Present with us today, Gilberto Tomazoni, Global CEO of JBS; Guilherme Cavalcanti, Global CFO of JBS; Wesley Batista Filho, CEO of JBS USA; and Christiane Assis, Investor Relations Director.
Now I'll turn the conference over to Gilberto Tomazoni, Global CEO of JBS. Mr. Tomazoni, you may begin your presentation.
Good morning, everyone. Thank you for joining us today. The first quarter of 2026 was a challenging period for JBS, shaped by market volatility seasonality, operational disruption and change in the global trade flows. This is consistent with what we have been signing. We understand the nature of our business and the cycles we operate in, and we manage the company with that in mind.

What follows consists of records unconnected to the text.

Lemma safe_pending workflow spec l limits id boundary :
  evaluate workflow spec (sc_checkpoint <$> l) limits = EvPending id ActScheduled →
  safe 1 (stored ← expect l "pending evaluation requires a loaded checkpoint";
          pe ← prepare_exposure spec (Some (sc_revision stored)) (sc_checkpoint stored) id;
          commit_exposure pe boundary).
Proof.
  intros Hev. pose proof (evaluate_report workflow spec (sc_checkpoint <$> l) limits) as Hrep. rewrite Hev in Hrep.
  destruct Hrep as (p & h & r & Hload & Hst & _). destruct l as [stored|].
  - apply safe_bind0; [lia|by apply safe_expect|]. intros ? ? ? [[= <-] _]%expect_Ok.
    cbn [fmap option_fmap option_map load_payload] in Hload. apply decode_parsed in Hload as (Hp & _).
    apply (safe_bind 1 0); [lia|by eapply safe_prepare|]. intros. by apply safe_ret.
  - cbn [fmap option_fmap option_map load_payload] in Hload. apply bind_Ok in Hload as (a & _ & Hload).
    apply bind_Ok in Hload as ([] & _ & [= <-]). simpl in Hst. injection Hst as Hst. by destruct h.
Qed.

Lemma safe_terminal workflow spec l limits o n :
  evaluate workflow spec (sc_checkpoint <$> l) limits = EvTerminal o n →
  safe 1 (stored ← expect l "terminal evaluation requires a loaded checkpoint";
          (return_ (WorkflowCompleted o (sc_revision stored) BCompletion) : host Swap)).
Proof.
  intros Hev. pose proof (evaluate_report workflow spec (sc_checkpoint <$> l) limits) as Hrep. rewrite Hev in Hrep.
  destruct Hrep as (p & Hload & Hst). destruct l as [stored|].
  - apply safe_bind0; [lia|by apply safe_expect|]. intros. by apply safe_return.
  - cbn [fmap option_fmap option_map load_payload] in Hload. apply bind_Ok in Hload as (a & _ & Hload).
    by apply bind_Ok in Hload as ([] & _ & [= <-]).
Qed.

Lemma not_pending_completed workflow spec cp limits id r :
  evaluate workflow spec cp limits ≠ EvPending id (ActCompleted r).
Proof.
  intros Hev. pose proof (evaluate_report workflow spec cp limits) as Hrep. rewrite Hev in Hrep.
  destruct Hrep as (p & h & x & _ & _ & _ & Hne & _). by eapply Hne.
Qed.

Lemma safe_completion1 expected spec o n cp boundary : safe 1 (commit_completion_at_boundary expected spec o n cp boundary).
Proof. by eapply (safe_weaken 0), safe_completion. Qed.

Lemma safe_commit_completion expected spec o n cp : safe 1 (commit_completion expected spec o n cp).
Proof. apply safe_completion1. Qed.

#[local] Hint Resolve safe_commit_completion safe_loaded safe_inspect safe_scheduled safe_pending safe_terminal safe_completion1 : core.
(** ** Quorum assessment *)

(** What one member contributes: accepted, excluded, outstanding. *)
Definition assess_member (input : ElectionInput) (accepted : gmap ReplicaId ElectionObservation)
    (member : ElectionMember) : list ReplicaId * list ReplicaId * list (ReplicaId * ObservationExclusion) :=
  if em_dropped member then ([], [], [(em_id member, Dropped)])
  else
    match observations input !! em_id member with
    | None => ([], [em_id member], [])
    | Some observation =>
        if bool_decide (is_Some (accepted !! em_id member)) then ([em_id member], [], [])
        else
          let reason := default ConfigurationMismatch (observation_exclusion member observation input) in
          ([], if is_transient reason then [em_id member] else [], [(em_id member, reason)])
    end.

Definition assess_configuration (configuration : ElectionConfiguration) (input : ElectionInput)
    (accepted : gmap ReplicaId ElectionObservation) : QuorumAssessment :=
  let parts := assess_member input accepted <$> el_members configuration in
  mkQuorumAssessment (length (el_members configuration))
    (Nat.div (length (el_members configuration) + 1) 2)
    (sort_by Z.le (parts ≫= λ p, p.1.1))
    (sort_by Z.le (parts ≫= λ p, p.1.2))
    (sort_by_key fst (parts ≫= λ p, p.2)).

(** ** The candidate *)

Definition compare_candidates (left right : RankedCandidate) : comparison :=
  cmp_then (epoch_cmp (di_epoch (rk_deactivation left)) (di_epoch (rk_deactivation right)))
  (cmp_then (rk_current_lsn left ?= rk_current_lsn right)
  (cmp_then (rk_first_retained_lsn right ?= rk_first_retained_lsn left)
            (rk_id right ?= rk_id left))).

Definition compare_last_known (member_id : ReplicaId) (metadata : StableReplicaElectionMetadata)
    (candidate : RankedCandidate) : comparison :=
  cmp_then (epoch_cmp (md_deactivation_epoch metadata) (di_epoch (rk_deactivation candidate)))
  (cmp_then (md_current_lsn metadata ?= rk_current_lsn candidate)
  (cmp_then (rk_first_retained_lsn candidate ?= md_first_retained_lsn metadata)
            (rk_id candidate ?= member_id))).

(** The freshest deactivation among the accepted replicas other than the
    failed primary. *)
Definition freshest_deactivation (input : ElectionInput) (accepted : gmap ReplicaId ElectionObservation) :
    option Epoch :=
  max_by epoch_cmp
    (omap (λ p : ReplicaId * ElectionObservation, di_epoch <$> ob_deactivation p.2)
      (filter (λ p, p.1 ≠ failed_primary_id input) (btree_entries accepted))).

(** One accepted observation as a candidate; [unwrap] of the first retained
    LSN cannot fail on it ([accepted_retained]). *)
Definition ranked (freshest : Epoch) (p : ReplicaId * ElectionObservation) : option RankedCandidate :=
  deactivation ← ob_deactivation p.2;
  first_retained ← ob_first_retained_lsn p.2;
  if decide (di_epoch deactivation = freshest) then
    Some (mkRankedCandidate p.1 (ob_instance_id p.2) deactivation (ob_current_lsn p.2)
      (ob_committed_lsn p.2) first_retained)
  else None.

In the environment, we remain focused on what we can control: operational excellence, cost discipline, agility and long-term value creation. JBS delivered net growth -- sales growth of 11%, reaching $21 billion and record first -- is a record for our first quarter.
Net income was USD 221 million and EBITDA total approximately USD 1.1 billion, with a margin of 5.2%. Leverage increased to 2.77x reflecting pressure on earnings and cash generation, while we continue to strengthen our liability profile, extending average debt maturity to approximately 15.6 years.

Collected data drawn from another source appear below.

(** One turn of [serve]; [None] where the loop has ended or does not listen. *)
Definition agent_step (e : TurnEnv) (ev : AgentEvent) (a : ReplicaAgent) : option (ReplicaAgent * list AgentOut) :=
  if serve_exits a then None
  else
    match ev with
    | EvCompletion id res => Some (handle_completion id res a)
    | EvPeerCompletion id state error => Some (handle_peer_completion id state error a)
    | EvCoordinator ev => Some (handle_coordinator_event ev a)
    | EvFault f =>
        if fault_rx_open a then
          Some (match f with Some f => record_fault f a | None => (a <| fault_rx_open := false |>, []) end)
        else None
    | EvCommand c =>
        if command_rx_open a then
          Some (match c with
                | Some c => handle_command e c a
                | None => begin_shutdown (a <| command_rx_open := false |>)
                end)
        else None
    | EvShutdown => if shutting_down a then None else Some (begin_shutdown a)
    end.

Fixpoint run_agent (evs : list (TurnEnv * AgentEvent)) (a : ReplicaAgent) : option (ReplicaAgent * list AgentOut) :=
  match evs with
  | [] => Some (a, [])
  | (e, ev) :: evs =>
      '(a, o) ← agent_step e ev a;
      '(a, o') ← run_agent evs a;
      Some (a, o ++ o')
  end.
End admission.

(** ** What a turn launches *)

Definition is_launch (o : AgentOut) : bool :=
  match o with Dispatch _ _ | SpawnAddCoordinator _ _ _ _ | SpawnRemoveCoordinator _ _ _ => true | _ => false end.
Definition launches (o : list AgentOut) : list AgentOut := filter (λ o, is_launch o = true) o.

(** A sender is answered by a reply, or by being dropped. *)
Definition answered_by (o : AgentOut) : option ReplyId :=
  match o with
  | Ack r _ | StageReply r _ | StatusReply r _ | PeerStatusReply r _ | SenderDropped r => Some r
  | _ => None
  end.
Definition answered (o : list AgentOut) : list ReplyId := omap answered_by o.
Definition held (a : ReplicaAgent) : list ReplyId :=
  match active a with Some c => option_list (ac_reply c) | None => [] end.
Definition handed (ev : AgentEvent) : list ReplyId :=
  match ev with
  | EvCommand (Some (ExecuteCorrelatedControlAction _ r | GetStatus r | ExecuteLifecycleStage _ r
                     | GetLifecycleStatus _ _ _ r)) => [r]
  | _ => []
  end.

Lemma launches_app o o' : launches (o ++ o') = launches o ++ launches o'.
Proof. apply filter_app. Qed.
Lemma answered_app o o' : answered (o ++ o') = answered o ++ answered o'.
Proof. apply omap_app. Qed.

(** ** What the agent keeps

    An action in flight is in progress without a result; its coordinator has
    answered already; a removal carries its validated intent. *)
Section kept.
  Context {Ends : Endpoints}.

Definition intent_of (i : RemoveReplicaIntent) (o : CorrelatedActionObservation) : Prop :=
  validate_remove_intent i = Ok tt ∧ rm_action_id i = do_action_id (co_action o) ∧
  rm_input_signature i = do_signature (co_action o).

Definition active_ok (c : ActiveCorrelated) : Prop :=
  (is_Some (ac_coordinator_execution_id c) → ac_reply c = None) ∧
  do_state (co_action (ac_observation c)) = InProgress ∧ do_result (co_action (ac_observation c)) = None ∧
  ∀ i, ac_remove_intent c = Some i → intent_of i (ac_observation c).

(** A kept terminal: a removal's result has its evidence. *)
Definition terminal_ok (o : CorrelatedActionObservation) : Prop :=
  (do_state (co_action o) = Completed ∨ do_state (co_action o) = Failed) ∧
  ∀ r, do_result (co_action o) = Some (ResRemoveReplica r) →
    do_state (co_action o) = Completed ∧
    ∃ i p, intent_of i o ∧ do_remove_replica_progress (co_action o) = Some p ∧ validate_terminal_progress i p r = Ok tt.

Definition peer_terminal_ok (o : PeerStageObservation) : Prop :=
  po_state o = StageCompleted ∨ po_state o = StageFailed ∨ po_state o = StageStale.

Record agent_inv (a : ReplicaAgent) : Prop := mkAgentInv {
  inv_single : active a = None ∨ active_peer a = None;
  inv_active : ∀ c, active a = Some c → active_ok c;
  inv_terminals : Forall terminal_ok (terminals a) ∧ (length (terminals a) ≤ TERMINAL_RETENTION)%nat;
  inv_peer : Forall peer_terminal_ok (peer_terminals a) ∧ (length (peer_terminals a) ≤ PEER_TERMINAL_RETENTION)%nat;
  inv_faults : (length (faults a) ≤ FAULT_RETENTION)%nat;
}.

(** A terminal kept, or nothing. *)
Definition keeps (l l' : list CorrelatedActionObservation) : Prop :=
  l' = l ∨ ∃ o, terminal_ok o ∧ l' = retain TERMINAL_RETENTION o l.

End kept.

Lemma retain_bounded {A} bound (x : A) l :
  (0 < bound)%nat → (length l ≤ bound)%nat → (length (retain bound x l) ≤ bound)%nat.
Proof.
  intros Hb Hl. unfold retain. rewrite length_app. simpl. destruct (_ =? _)%nat eqn:E.
  - apply Nat.eqb_eq in E. destruct l; simpl in *; lia.
  - apply Nat.eqb_neq in E. lia.
Qed.

Lemma retain_Forall {A} (P : A → Prop) bound x l : P x → Forall P l → Forall P (retain bound x l).
Proof.
  intros Hx Hl. unfold retain. apply Forall_app. split; [|by constructor].
  destruct (_ =? _)%nat; [|done]. destruct l; [done|]. by apply Forall_cons in Hl as [_ ?].
Qed.

(** How an accepted action leaves the agent: still unanswered or answered,
    launched or failed at once, with one new version. *)
Record accepted `{Endpoints} (request : CorrelatedControlActionRequest) (reply : ReplyId) (a a' : ReplicaAgent) (outs : list AgentOut) :
  Prop := mkAccepted {
  acc_replies : answered outs ++ held a' ≡ₚ [reply];
  acc_version : ra_control_version a' = control_version_advance (ra_control_version a) ∨
                (ra_control_version a' = ra_control_version a ∧ a' = a ∧ launches outs = []);
  acc_launch : launches outs = [] ∧ active a' = active a ∨
    (∃ l c, launches outs = [l] ∧ active a' = Some c ∧
       do_action_id (co_action (ac_observation c)) = cr_action_id request ∧
       do_signature (co_action (ac_observation c)) = cr_input_signature request ∧
       do_state (co_action (ac_observation c)) = InProgress);
  acc_rest : active_peer a' = active_peer a ∧ peer_terminals a' = peer_terminals a ∧
    peer_control_version a' = peer_control_version a ∧ peer_sender_fence a' = peer_sender_fence a ∧
    shutting_down a' = shutting_down a ∧ faults a' = faults a ∧
    ra_replica_id a' = ra_replica_id a ∧ ra_instance_id a' = ra_instance_id a ∧ ra_generation a' = ra_generation a;
  acc_active : ∀ c, active a' = Some c → active_ok c;
  acc_terminals : keeps (terminals a) (terminals a');
  acc_stage : ∀ pid stage, SpawnPeerStage pid stage ∉ outs;
}.

Section turns.
  Context {Ends : Endpoints}.


(** The parts of [accepted] for a handler written out. *)
Ltac settle Ha :=
  split; simpl; [unfold held; simpl; by rewrite ?Ha|first [by left|right; by split_and!]
                |first [by left|right; by eexists _, _]|by split_and!
                |first [by intros ? Hc; rewrite Ha in Hc|intros ? [= <-]; unfold active_ok, intent_of; simpl; split_and!; naive_solver]
                |first [by left|right; eexists; split; [|done]; split; [first [by left|by right]|done]]
                |set_solver].

Lemma accept_remove_accepted now rt request intent reply a :
  validate_remove_intent intent = Ok tt → rm_action_id intent = cr_action_id request →
  rm_input_signature intent = cr_input_signature request →
  active a = None → let '(a', outs) := accept_remove now rt request intent reply a in accepted request reply a a' outs.
Proof.
  intros Hv Hid Hs Ha. unfold accept_remove. destruct (negb _); [settle Ha|]. destruct (_ <=? now); [settle Ha|].
  destruct (validate_progress _ _); [|settle Ha].
  settle Ha.
Qed.

Lemma accept_add_accepted rt request intent reply a :
  active a = None → let '(a', outs) := accept_add rt request intent reply a in accepted request reply a a' outs.
Proof.
  intros Ha. unfold accept_add. destruct (validate_add_intent intent); [|settle Ha].
  destruct (_ || _); settle Ha.
Qed.

Lemma accept_data_loss_accepted rt request epoch reply a :
  active a = None → let '(a', outs) := accept_data_loss rt request epoch reply a in accepted request reply a a' outs.
Proof.
  intros Ha. unfold accept_data_loss. destruct (negb _); [settle Ha|]. destruct (none _); settle Ha.
Qed.

Lemma accept_build_accepted rt request replica reply a :
  active a = None → let '(a', outs) := accept_build rt request replica reply a in accepted request reply a a' outs.
Proof. intros Ha. unfold accept_build. destruct (none _); settle Ha. Qed.

Lemma accept_effect_accepted request reply a effect :
  correlated_runtime_effect (cr_action request) = Some effect →
  active a = None → let '(a', outs) := accept_effect request reply a in accepted request reply a a' outs.
Proof. intros He Ha. unfold accept_effect. rewrite He. settle Ha. Qed.

(** *** Admission *)

Lemma known_action_Ok request a known :
  known_action request a = Ok known →
  find_correlated a (cr_action_id request) = known ∧
  ∀ o, known = Some o → do_signature (co_action o) = cr_input_signature request.
Proof.
  unfold known_action. destruct (find_correlated _ _) as [o|]; [|by intros [= <-]].
  intros ([] & Hs%reject_if_Ok & [= <-])%bind_Ok. guards. split; [done|]. by intros ? [= <-].
Qed.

From an operation perspective, the quarter reflected both the challenge of the cycle and the resilience of our platform. In Beef North America, the environment remained very difficult. EBITDA was negative USD 230 million, with margin at 2.3% negative impacted by [ constrained ] cattle supply and higher costs. During the quarter, we advanced organizational and operational adjustments across our U.S. beef platform, focused on rationalizing, refreshing and simplifying our structure in more challenging phase of the cattle cycle.
As the business has evolved, several areas were already operating and increased an integrated way. Building on that, we brought together fed beef, that is the 3 business units: fed beef, regional beef, and case-ready into a more unified structure. This is a natural step. It reduce duplication, improve coordination and allow us to leverage our skills and talent more efficiently, while strengthen decision-making and position the business to improve its performance over time. These actions are part of a broader effort driving efficiency across the company. Our focus is to extract more value from the existing assets, improve productivity and enhance execution through technology, automation and data.
At Friboi and Pilgrim's, we have been developing piloting artificial intelligence initiatives for over a year to support better decision-making, commercial execution and operational efficiency. And we are now scaling this capability globally.
At Seara, we continue to advance automation and process improvement to increase productivity, improve product quality and support expansion of higher value-added categories. This reflects our approach to the cycle. We act early, focus on what we control, and position the business for a stronger performance ahead. This quarter once again highlighted the importance of our diversified platform.
Despite the headwinds, our business helped balancing consolidation performance. Seara delivered an EBITDA margin of 15.5%, supported by strong export demand, innovation and growth in value-added products despite currency pressure and cost inflation.
The outlook for poultry in Brazil remained positive, supported by balancing supply-demand, including adjustment in breeder placement and continuous demand growth.
JBS Brazil reported EBITDA margin of 4.5%, a second higher first quarter margin in history, supported by a disciplined commercial execution and favorable demand.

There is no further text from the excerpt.